[Opening Input data section]
Lemma wrap_wf slots b : 0 < slots < 2 ^ 31 -> bucket_wf slots b -> exists b', wrap_bucket slots b = Ok b' /\ bucket_wf slots b' /\
  num_items b' = 0 /\ values b' = values b.
Proof.
  intros Hs Hb. destruct (sum_ok slots b Hb) as [s Es]. unfold wrap_bucket. rewrite Es. eexists. split; [reflexivity|].
  split; [|done]. destruct Hb as [Hv _ _]. split; cbn [values num_items overflow]; [done|lia|].
  assert (Hu : forall z, 0 <= u32 z < 2 ^ 32) by (intros z; apply Z.mod_pos_bound; lia). by case_match.
Qed.

(** The sample goes to the next slot. *)
Definition put_sample (slots : Z) (v : spec_float) (b : TimingBucket) : outcome (unit * TimingBucket) :=
  match (if num_items b =? slots then wrap_bucket slots b else Ok b) with
  | Ok b =>
      match the_values b with
      | Ok vs => if decide (num_items b < Z.of_nat (length vs)) then
                   Ok (tt, mkBucket (Some (<[Z.to_nat (num_items b) := v]> vs)) (u64 (num_items b + 1)) (overflow b) (last_mean b))
                 else UB OutOfBounds
      | UB f => UB f
      | Blocked => Blocked
      end
  | UB f => UB f
  | Blocked => Blocked
  end.

Lemma store_bucket_eq bt v t : store_bucket bt v t =
  if bucket_on (bucket_nr bt) t then on_bucket (bucket_nr bt) t (put_sample (max_bucket_slots t) v) else Ok (tt, t).
Proof.
  unfold store_bucket, on_bucket, put_sample, mbind, M_bind, mget, get_bucket. destruct (bucket_on _ t); [|done]. cbn [negb].
  destruct (timing_buckets t !! bucket_nr bt) as [b|]; [|done].
  destruct (num_items b =? max_bucket_slots t); unfold mlift, mret, M_ret.
  - destruct (wrap_bucket _ b) as [b'| |]; [|done|done]. destruct (the_values b'); [|done|done]. by case_decide.
  - destruct (the_values b); [|done|done]. by case_decide.
Qed.

Lemma put_sample_wf slots v b : 0 < slots < 2 ^ 31 -> bucket_wf slots b -> exists x b', put_sample slots v b = Ok (x, b') /\ bucket_wf slots b'.
Proof.
  intros Hs Hb. unfold put_sample.
  assert (Hw : exists b1, (if num_items b =? slots then wrap_bucket slots b else Ok b) = Ok b1 /\ bucket_wf slots b1 /\ num_items b1 < slots).
  { destruct (Z.eqb_spec (num_items b) slots) as [E|E].
    - destruct (wrap_wf slots b Hs Hb) as (b1 & -> & H1 & H2 & _). exists b1. split; [done|]. split; [done|lia].
    - exists b. split; [done|]. split; [done|]. pose proof (bw_items _ _ Hb). lia. }
  destruct Hw as (b1 & -> & [(vs & Ev & Hl) Hn Ho] & Hlt). unfold the_values. rewrite Ev, decide_True by lia.
  eexists _, _. split; [reflexivity|]. split; cbn [values num_items overflow]; [|unfold u64; rewrite Z.mod_small; lia|done].
  eexists. split; [reflexivity|]. by rewrite length_insert.
Qed.

Lemma store_bucket_typed bt v : typed (store_bucket bt v).
Proof.
  intros t Ht. rewrite store_bucket_eq. destruct (bucket_on _ t) eqn:Hon; [|by exists tt, t].
  apply on_bucket_wf; [done|apply bucket_nr_lt|done|]. intros b. apply put_sample_wf, Ht.
Qed.

Lemma typed_names bt : typed (t ← mget; if negb (bucket_on (bucket_nr bt) t) then mret []
    else match reverse_buckets t !! bucket_nr bt with Some (Some s) => mret [s] | _ => mub NullDeref end).
Proof.
  intros t Ht. unfold mbind, M_bind, mget. destruct (negb _); [by exists [], t|].
  destruct (tw_names t Ht (bucket_nr bt) (bucket_nr_lt bt)) as [s ->]. by exists [s], t.
Qed.

(** What is shown is inside the ring. *)
Lemma shown_range slots b : 0 < slots < 2 ^ 31 -> bucket_wf slots b -> forall start max_item, shown slots b = Some (start, max_item) ->
  0 <= start <= max_item /\ 0 < max_item <= slots.
Proof.
  intros Hs [_ Hn Ho] start max_item. unfold shown, u32. rewrite Z.mod_small by lia.
  destruct (Z.eqb_spec (overflow b) 0), (Z.eqb_spec (num_items b) 0), (Z.ltb_spec 0 (overflow b)); cbn [andb negb]; intros E; simplify_eq; lia.
Qed.

Lemma dump_row_typed bt : typed (dump_row bt).
Proof.
  intros t Ht. unfold dump_row, mbind, M_bind, mget, get_bucket. destruct (bucket_on _ t) eqn:Hon; [|by exists [], t]. cbn [negb].
  destruct (lookup_lt_is_Some_2 (timing_buckets t) (bucket_nr bt)) as [b Hb]; [rewrite (tw_length t Ht); apply bucket_nr_lt|]. rewrite Hb.
  pose proof (tw_buckets t Ht _ b Hb Hon) as Hbw. destruct (shown _ b) as [[start max_item]|] eqn:E; [|by exists [], t].
  pose proof (shown_range _ b (tw_slots t Ht) Hbw _ _ E). destruct Hbw as [(vs & Ev & Hl) _ _].
  unfold mlift, StatsPrintSingleBucket, the_values. rewrite Ev, decide_True by lia. by eexists _, t.
Qed.

Lemma StatsDumpBuckets_typed : typed StatsDumpBuckets.
Proof.
  unfold StatsDumpBuckets. apply typed_bind; [apply typed_mapM, typed_names|]. intros names.
  apply typed_bind; [apply typed_mapM, dump_row_typed|]. intros rows. apply typed_ret.
Qed.

Section sorted.
Context (qsort : (spec_float -> spec_float -> Z) -> list spec_float -> list spec_float) (clear_bytes : nat -> spec_float -> spec_float).
(** [qsort] puts the elements of the array into another order. *)
Context (qsort_perm : forall cmp l, Permutation (qsort cmp l) l).

Lemma median_ok slots vs n : Z.of_nat (length vs) = slots -> 0 < n <= slots ->
  exists r vs', StatsGetBucketMedian qsort vs n = Ok (r, vs') /\ Z.of_nat (length vs') = slots.
Proof.
  intros Hl Hn. unfold StatsGetBucketMedian. rewrite decide_True by lia. eexists _, _. split; [reflexivity|].
  rewrite length_app, (Permutation_length (qsort_perm _ _)), length_take, length_drop. lia.
Qed.

Lemma print_bucket_typed bt : typed (print_bucket qsort bt).
Proof.
  intros t Ht. unfold print_bucket, mbind at 1, M_bind at 1, mget. destruct (bucket_on (bucket_nr bt) t) eqn:Hon; [|by exists [], t]. cbn [negb].
  pose proof (on_bucket_wf (bucket_nr bt) t (fun b => match shown (max_bucket_slots t) b with None => Ok ([], b) | Some (_, max_item) =>
    match the_values b with Ok vs => match StatsGetBucketMedian qsort vs max_item with Ok ((median, lo, hi), vs) =>
      let b := mkBucket (Some vs) (num_items b) (overflow b) (last_mean b) in
      match reverse_buckets t !! bucket_nr bt with Some (Some s) =>
        match StatsGetBucketMean (max_bucket_slots t) b with Ok mean => Ok ([(s, max_item, (mean, median, lo, hi))], b) | UB f => UB f | Blocked => Blocked end
      | _ => UB NullDeref end
      | UB f => UB f | Blocked => Blocked end | UB f => UB f | Blocked => Blocked end end) Ht (bucket_nr_lt bt) Hon) as H.
  destruct H as (x & t' & E & Ht' & Hs').
  { intros b Hb. destruct (shown _ b) as [[start max_item]|] eqn:Es; [|by eexists _, b].
    pose proof (shown_range _ b (tw_slots t Ht) Hb _ _ Es) as [_ Hr]. destruct Hb as [(vs & Ev & Hl) Hn Ho]. unfold the_values. rewrite Ev.
    destruct (median_ok _ vs max_item Hl Hr) as ([[median lo] hi] & vs' & -> & Hl').
    destruct (tw_names t Ht (bucket_nr bt) (bucket_nr_lt bt)) as [s ->].
    assert (Hb' : bucket_wf (max_bucket_slots t) (mkBucket (Some vs') (num_items b) (overflow b) (last_mean b))) by (split; cbn; [by exists vs'|done|done]).
    destruct (sum_ok _ _ Hb') as [sm Esm]. unfold StatsGetBucketMean. cbv zeta. rewrite Esm. by eexists _, _. }
  exists x, t'. split; [|done]. rewrite <- E. unfold on_bucket, get_bucket, mbind, M_bind.
  destruct (timing_buckets t !! bucket_nr bt) as [b|] eqn:Eb; [|done].
  destruct (shown (max_bucket_slots t) b) as [[start max_item]|].
  2:{ rewrite list_insert_id by done. by destruct t. }
  unfold mlift. destruct (the_values b) as [vs| |]; [|done|done].
  destruct (StatsGetBucketMedian qsort vs max_item) as [[[[median lo] hi] vs']| |]; [|done|done]. unfold put_bucket, mmod.
  destruct (reverse_buckets t !! bucket_nr bt) as [[s|]|]; [|done|done]. unfold mret, M_ret. by destruct (StatsGetBucketMean _ _).
Qed.

Lemma length_clear_prefix n vs : 0 <= n -> n <= Z.of_nat (length vs) -> length (clear_prefix clear_bytes n vs) = length vs.
Proof.
  intros H0 Hn. unfold clear_prefix. rewrite length_app, length_replicate.
  pose proof (Z.div_le_upper_bound n 4 n ltac:(lia) ltac:(lia)). pose proof (Z.div_pos n 4 H0 ltac:(lia)).
  assert (Hd : length (match drop (Z.to_nat (n / 4)) vs with [] => [] | v :: vs0 => (if decide (Z.to_nat (n mod 4) = O) then v else clear_bytes (Z.to_nat (n mod 4)) v) :: vs0 end)
    = length (drop (Z.to_nat (n / 4)) vs)) by (by destruct (drop _ vs)).
  rewrite Hd, length_drop. lia.
Qed.

Lemma StatsClearBuckets_typed : typed (StatsClearBuckets clear_bytes).
Proof.
  apply typed_iter. intros i Hi t Ht. apply elem_of_seq in Hi as [_ Hi]. unfold mbind at 1, M_bind at 1, mget.
  destruct (bucket_on i t) eqn:Hon; [|by exists tt, t].
  destruct (on_bucket_wf i t (fun b => match the_values b with Ok vs => Ok (tt, mkBucket (Some (clear_prefix clear_bytes (max_bucket_slots t) vs)) 0 0 zero)
    | UB f => UB f | Blocked => Blocked end) Ht ltac:(lia) Hon) as (x & t' & E & Ht' & Hs').
  { intros b [(vs & Ev & Hl) Hn Ho]. unfold the_values. rewrite Ev. pose proof (tw_slots t Ht). eexists _, _. split; [reflexivity|].
    split; cbn; [|lia|lia]. eexists. split; [reflexivity|]. rewrite length_clear_prefix by lia. done. }
  exists x, t'. split; [|done]. rewrite <- E. unfold on_bucket, mbind, M_bind, get_bucket, mlift, put_bucket, mmod.
  destruct (timing_buckets t !! i) as [b|]; [|done]. by destruct (the_values b).
Qed.

(** ** Any use of the buckets *)

Inductive timing_op : Type := Store (bt : BucketType) (v : spec_float) | Clear | PrintAll | Dump.
Definition run_op (o : timing_op) : M timing unit :=
  match o with
  | Store bt v => store_bucket bt v
  | Clear => StatsClearBuckets clear_bytes
  | PrintAll => StatsPrintBuckets qsort;; mret tt
  | Dump => StatsDumpBuckets;; mret tt
  end.

Lemma run_op_typed o : typed (run_op o).
Proof.
  destruct o as [bt v| | |]; cbn [run_op].
  - apply store_bucket_typed.
  - apply StatsClearBuckets_typed.
  - apply typed_bind; [|intros _; apply typed_ret]. unfold StatsPrintBuckets. apply typed_bind; [|intros rows; apply typed_ret].
    apply typed_mapM, print_bucket_typed.
  - apply typed_bind; [apply StatsDumpBuckets_typed|]. intros _. apply typed_ret.
Qed.
End sorted.

(** ** The start *)

Definition shm_fine (r : shm_ret) : Prop := ftok_ok r = true /\ shmget_ok r = true /\ shmat_ok r = true.
Lemma attach_fine r s : shm_fine r -> attach r s = Ok (tt, s).
Proof. intros (H1 & H2 & H3). unfold attach. rewrite H1, H2, H3. done. Qed.

Definition fresh_bucket (slots : Z) : TimingBucket := mkBucket (Some (replicate (Z.to_nat slots) zero)) 0 0 zero.

Lemma init_reverse_run m k bs : _TimingStatsInitReverseBuckets (Timing m k bs (replicate NUM_BUCKETS None)) =
  Ok (tt, Timing m k bs ((fun b => Some (bucket_name b)) <$> all_buckets)).
Proof. reflexivity. Qed.

Lemma init_loop_run rs d l : (forall i, shm_fine (rs i)) -> forall t, (forall i, i ∈ l -> (i < length (timing_buckets t))%nat) ->
  exists t', miter (fun i => t ← mgets fst; if bucket_on i t then _InitBucket (rs i) i else mret tt) l (t, d) = Ok (tt, (t', d)) /\
    same_setup t t' /\ length (timing_buckets t') = length (timing_buckets t) /\
    forall j, timing_buckets t' !! j = if decide (j ∈ l /\ bucket_on j t = true) then Some (fresh_bucket (max_bucket_slots t)) else timing_buckets t !! j.
Proof.
  intros Hrs. induction l as [|i l IH]; intros t Hl.
  - exists t. split; [done|]. split; [done|]. split; [done|]. intros j. rewrite decide_False; [done|]. by intros [?%elem_of_nil _].
  - cbn [miter]. unfold mbind at 1, M_bind at 1, mbind at 1, M_bind at 1, mgets at 1. cbn [fst].
    set (t1 := if bucket_on i t then set_buckets (<[i := fresh_bucket (max_bucket_slots t)]> (timing_buckets t)) t else t).
    assert (E1 : (if bucket_on i t then _InitBucket (rs i) i else mret tt) (t, d) = Ok (tt, (t1, d))).
    { unfold t1. destruct (bucket_on i t); [|done]. unfold _InitBucket, mbind at 1, M_bind at 1. rewrite attach_fine by apply Hrs. done. }
    rewrite E1. assert (Hs1 : same_setup t t1) by (unfold t1; by destruct (bucket_on i t)).
    assert (Hlen1 : length (timing_buckets t1) = length (timing_buckets t)) by (unfold t1; destruct (bucket_on i t); [apply length_insert|done]).
    destruct (IH t1) as (t' & E & Hs & Hlen & Hj); [intros j Hj'; rewrite Hlen1; apply Hl; by right|].
    exists t'. split; [exact E|]. split; [by eapply same_setup_trans|]. split; [congruence|]. intros j. rewrite Hj.
    destruct Hs1 as (S1 & S2 & S3). assert (Hon : forall k, bucket_on k t1 = bucket_on k t) by (intros k; unfold bucket_on; by rewrite S2).
    rewrite Hon, S1. destruct (decide (j ∈ l /\ bucket_on j t = true)) as [[Hjl Hjo]|Hn].
    { by rewrite decide_True by (split; [by right|done]). }
    destruct (decide (j = i)) as [->|Hne].
    + unfold t1. destruct (bucket_on i t) eqn:Hoi.
      * rewrite decide_True by (split; [by left|done]). cbn. apply list_lookup_insert_eq, Hl. by left.
      * by rewrite decide_False by (intros [_ ?]; done).
    + rewrite decide_False by (intros [[?|?]%elem_of_cons ?]; [done|by apply Hn]).
      unfold t1. destruct (bucket_on i t); [|done]. cbn. by rewrite list_lookup_insert_ne.
Qed.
[Closing Input data section]
Aim of the exercise → When the line with "(drop _ vs))." is reached in the data above, start copying there, and copy each line exactly until the line with "mlift, put_bucket, mmod." has been copied; copy nothing else.

Solution to this task →
    = length (drop (Z.to_nat (n / 4)) vs)) by (by destruct (drop _ vs)).
  rewrite Hd, length_drop. lia.
Qed.

Lemma StatsClearBuckets_typed : typed (StatsClearBuckets clear_bytes).
Proof.
  apply typed_iter. intros i Hi t Ht. apply elem_of_seq in Hi as [_ Hi]. unfold mbind at 1, M_bind at 1, mget.
  destruct (bucket_on i t) eqn:Hon; [|by exists tt, t].
  destruct (on_bucket_wf i t (fun b => match the_values b with Ok vs => Ok (tt, mkBucket (Some (clear_prefix clear_bytes (max_bucket_slots t) vs)) 0 0 zero)
    | UB f => UB f | Blocked => Blocked end) Ht ltac:(lia) Hon) as (x & t' & E & Ht' & Hs').
  { intros b [(vs & Ev & Hl) Hn Ho]. unfold the_values. rewrite Ev. pose proof (tw_slots t Ht). eexists _, _. split; [reflexivity|].
    split; cbn; [|lia|lia]. eexists. split; [reflexivity|]. rewrite length_clear_prefix by lia. done. }
  exists x, t'. split; [|done]. rewrite <- E. unfold on_bucket, mbind, M_bind, get_bucket, mlift, put_bucket, mmod.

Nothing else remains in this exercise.